We are living in Toronto, so there is no chance for us to get to the base in Edmonton.  My husband is still alive.  He was injured while he was in the Balkans and eventually discharged; however, his Number 2 and best friend was killed.  Both of their names should be on the wall.  I did call 3PPCLI, but never got a reply to my voice message.  

Thanks to all and anyone who can assist, as I am still looking.


----------



## Bzzliteyr (11 Jan 2013)

Well that's a bummer.

I'm sure anyone that was ready to help had moved on as they didn't see you return to answer any of the questions.  Most people don't do wil goose chases for fun. Also, it may help to be more detailed in you request (ie, the husband/friend's name) or you risk getting someone that takes a large wide angle shot with no details of the names or anything.  

I think you can subscribe to the thread so that if someone posts, you get an email warning about it.  Good luck with your search!


----------



## Staff Weenie (11 Jan 2013)

If you can email me all the details, such as names, etc, I can see if I can find somebody at the Integrated Personnel Support Centre in Edmonton to take a photo and email it.
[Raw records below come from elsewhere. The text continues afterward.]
Lemma copy_script_spec fuel pre it : parses fuel it = true -> copy_script fuel (pre ++ it) it = pre ++ strip_loop fuel it.
Proof.
  revert pre it. induction fuel as [|fuel IH]; intros pre it Hp.
  { destruct it; [|done]. cbn. rewrite !app_nil_r. destruct pre; [done | apply script_range_all]. }
  cbn [copy_script strip_loop parses] in *. destruct it as [|b it].
  { cbn. rewrite !app_nil_r. destruct pre; [done | apply script_range_all]. }
  destruct (GetOp2 (b :: it)) as [[[op d] it']|] eqn:E; [|done]. destruct (Z.eqb_spec op (code OP_CODESEPARATOR)) as [->|Hne].
  - apply GetOp2_separator in E as [= -> ->]. pose proof (IH [] it' Hp) as E0. cbn [app] in E0 |- *. rewrite E0. f_equal. unfold script_range.
    rewrite length_app. cbn [length]. replace (length pre + S (length it') - length it' - 1)%nat with (length pre) by lia. apply take_app_length.
  - apply GetOp2_consumes in E as (ins & E & _). rewrite E, app_assoc, IH by done. rewrite <- app_assoc. do 2 f_equal.
    rewrite length_app, Nat.add_sub. by rewrite take_app_length.
Qed.

Lemma count_separators_spec fuel it n : parses fuel it = true -> 0 <= n -> n + script_size it < 2 ^ 32 ->
  count_separators fuel it n = n + script_size it - script_size (strip_loop fuel it).
Proof.
  revert it n. induction fuel as [|fuel IH]; intros it n Hp Hn Hl.
  { destruct it; [|done]. cbn. unfold script_size. cbn. lia. }
  cbn [count_separators strip_loop parses] in *. destruct it as [|b it]; [cbn; unfold script_size; cbn; lia|].
  destruct (GetOp2 (b :: it)) as [[[op d] it']|] eqn:E; [|done]. destruct (Z.eqb_spec op (code OP_CODESEPARATOR)) as [->|Hne].
  - apply GetOp2_separator in E as [= -> ->]. unfold script_size in *. cbn [length app] in *. unfold u32. rewrite Z.mod_small by lia.
    rewrite IH by (done || lia). lia.
  - apply GetOp2_consumes in E as (ins & E & _). rewrite E in *. unfold script_size in *. rewrite length_app, Nat.add_sub, take_app_length in *.
    rewrite IH by (done || lia). rewrite length_app. lia.
Qed.

Lemma strip_loop_size fuel it : (length (strip_loop fuel it) <= length it)%nat.
Proof.
  revert it. induction fuel as [|fuel IH]; intros it; [cbn; lia|]. cbn [strip_loop].
  destruct (GetOp2 it) as [[[op d] it']|] eqn:E; [|cbn; lia]. apply GetOp2_consumes in E as (ins & -> & _). specialize (IH it').
  rewrite length_app. destruct (_ =? _); [cbn; rewrite length_app; lia|]. rewrite length_take, !length_app. lia.
Qed.

Lemma SerializeScriptCode_spec scriptCode : well_formed scriptCode = true -> script_size scriptCode < 2 ^ 32 ->
  SerializeScriptCode scriptCode = Serialize bytes_codec (strip_separators scriptCode).
Proof.
  intros Hw Hl. unfold SerializeScriptCode, strip_separators. cbn [bytes_codec Serialize].
  pose proof (copy_script_spec _ [] scriptCode Hw) as E0. cbn [app] in E0. rewrite E0, count_separators_spec by (done || lia).
  pose proof (strip_loop_size (length scriptCode) scriptCode). unfold script_size in *. unfold u64. rewrite Z.mod_small by lia.
  f_equal. f_equal. lia.
Qed.

(** ** The in-place serializer serializes a modified transaction *)

Section legacy.
Context (l : layout) (txTo : CTransaction) (scriptCode : list Z) (nIn : Z) (sigHashType : Z).

Definition signed_input (k : nat) (i : CTxIn) : CTxIn :=
  if Z.of_nat k =? nIn then {| prevout := prevout i; scriptSig := strip_separators scriptCode; nSequence := nSequence i |}
  else {| prevout := prevout i; scriptSig := []; nSequence := if single_or_none sigHashType then 0 else nSequence i |}.

(** The transaction a signature commits to. *)

Definition signed_tx : CTransaction :=
  {| tx_nVersion := tx_nVersion txTo;
     vin := if hasAnyoneCanPay sigHashType then map (signed_input (Z.to_nat nIn)) (option_list (vin txTo !! Z.to_nat nIn))
            else imap signed_input (vin txTo);
     vout := if getBaseType sigHashType =? SIGHASH_NONE then []
             else if getBaseType sigHashType =? SIGHASH_SINGLE then replicate (Z.to_nat nIn) txout_null ++ option_list (vout txTo !! Z.to_nat nIn)
             else vout txTo;
     tx_nLockTime := tx_nLockTime txTo |}.

Lemma write_range_items {A} (c : codec A) f L n :
  (forall k a, L !! k = Some a -> f (n + Z.of_nat k) = Serialize c a) -> write_range f (length L) n = write_items c L.
Proof.
  revert n. induction L as [|a L IH]; intros n Hf; [done|]. cbn [length write_range write_items].
  rewrite <- (Hf 0%nat a eq_refl), Z.add_0_r. destruct (f n); [cbn [mbind outcome_bind] | done..]. rewrite (IH (n + 1)); [done|].
  intros k a' Hk. rewrite <- (Hf (S k) a' Hk). f_equal. lia.
Qed.

Context (Hcode : well_formed scriptCode = true) (Hsize : script_size scriptCode < 2 ^ 32).

Lemma SerializeInput_spec k i : vin txTo !! (if hasAnyoneCanPay sigHashType then Z.to_nat nIn else k) = Some i -> 0 <= nIn ->
  SerializeInput txTo scriptCode nIn sigHashType (Z.of_nat k) =
  Serialize (CTxIn_codec l) (signed_input (if hasAnyoneCanPay sigHashType then Z.to_nat nIn else k) i).
Proof.
  intros Hi Hn. unfold SerializeInput, input_at, signed_input. rewrite SerializeScriptCode_spec by done.
  assert ((if hasAnyoneCanPay sigHashType then nIn else Z.of_nat k) = Z.of_nat (if hasAnyoneCanPay sigHashType then Z.to_nat nIn else k)) as ->
    by (destruct (hasAnyoneCanPay _); lia).
  set (j := if hasAnyoneCanPay _ then _ else k) in *. cbn zeta. rewrite Nat2Z.id, Hi. cbn [mbind outcome_bind].
  destruct (Z.of_nat j =? nIn); cbn [negb andb CTxIn_codec codec_class codec_seq Serialize prevout scriptSig nSequence fst snd].
  - destruct (Serialize COutPoint_codec _); [|done..]. cbn [mbind outcome_bind]. destruct (Serialize bytes_codec _); done.
  - destruct (Serialize COutPoint_codec _); [|done..]. cbn [mbind outcome_bind]. destruct (Serialize bytes_codec _); [|done..]. by destruct (single_or_none _).
Qed.

Lemma SerializeOutput_spec k o : (if getBaseType sigHashType =? SIGHASH_SINGLE then replicate (Z.to_nat nIn) txout_null ++ option_list (vout txTo !! Z.to_nat nIn)
    else vout txTo) !! k = Some o -> 0 <= nIn ->
  SerializeOutput l txTo nIn sigHashType (Z.of_nat k) = Serialize (CTxOut_codec l) o.
Proof.
  intros Ho Hn. unfold SerializeOutput. rewrite Nat2Z.id. destruct (getBaseType sigHashType =? SIGHASH_SINGLE); cbn [andb]; [|by rewrite Ho].
  destruct (decide (k < Z.to_nat nIn)%nat).
  - rewrite lookup_app_l, lookup_replicate_2 in Ho by (rewrite ?length_replicate; lia). injection Ho as <-.
    rewrite (proj2 (Z.eqb_neq _ _)) by lia. done.
  - rewrite lookup_app_r, length_replicate in Ho by (rewrite length_replicate; lia).
    destruct (vout txTo !! Z.to_nat nIn) as [o'|] eqn:E; [|done]. cbn in Ho. destruct (k - Z.to_nat nIn)%nat as [|j] eqn:Ek; [|done].
    injection Ho as <-. rewrite (proj2 (Z.eqb_eq _ _)) by lia. cbn [negb]. replace k with (Z.to_nat nIn) by lia. by rewrite E.
Qed.

Context (Hvin : Z.of_nat (length (vin txTo)) <= MAX_SIZE) (Hvout : Z.of_nat (length (vout txTo)) <= MAX_SIZE).
Context (Hin : 0 <= nIn < Z.of_nat (length (vin txTo))).
Context (Hsingle : getBaseType sigHashType = SIGHASH_SINGLE -> nIn < Z.of_nat (length (vout txTo))).

Lemma signed_inputs :
  let nInputs := if hasAnyoneCanPay sigHashType then 1 else u32 (Z.of_nat (length (vin txTo))) in
  nInputs = Z.of_nat (length (vin signed_tx)) /\
  write_range (SerializeInput txTo scriptCode nIn sigHashType) (Z.to_nat nInputs) 0 = write_items (CTxIn_codec l) (vin signed_tx).
Proof.
  cbn zeta. cbn [signed_tx vin]. unfold MAX_SIZE in *.
  assert ((if hasAnyoneCanPay sigHashType then 1 else u32 (Z.of_nat (length (vin txTo)))) =
    Z.of_nat (length (vin signed_tx))) as E.
  { cbn [signed_tx vin]. destruct (hasAnyoneCanPay _).
    - destruct (lookup_lt_is_Some_2 (vin txTo) (Z.to_nat nIn)) as [i Hi]; [lia|]. by rewrite Hi.
    - rewrite length_imap. unfold u32. by rewrite Z.mod_small by lia. }
  rewrite E, Nat2Z.id. cbn [signed_tx vin]. split; [done|]. apply write_range_items. intros k i. rewrite Z.add_0_l. intros Hk.
  pose proof (SerializeInput_spec k) as Hs. destruct (hasAnyoneCanPay sigHashType).
  - destruct (vin txTo !! Z.to_nat nIn) as [i'|]; [|done]. cbn in Hk. destruct k as [|k]; [|done]. injection Hk as <-. apply Hs; [done | lia].
  - rewrite list_lookup_imap in Hk. destruct (vin txTo !! k) as [i'|]; [|done]. cbn in Hk. injection Hk as <-. apply Hs; [done | lia].
Qed.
I can be reached at paul.barnshaw@forces.gc.ca


----------



## XTpr (11 Jan 2013)

Thanks @Staff Weenie!  I just sent you an email.  I appreciate you looking into this for me!!


----------



## Spooks (11 Jan 2013)

I am here. You want pictures of someone's plaque on the Wall of Honor. Message me particulars and I will see what I can do. Send particulars also if you want HighRes images, simple jpgs, etc. Sorry I didn't read this board beforehand.


----------



## XTpr (11 Jan 2013)

@Bzzliteyr - funny...I missed your message as well and just saw it!  Luckily I got some responses to help this time around.  

@GhostofJacK - just sent you a PM.  Thanks!


----------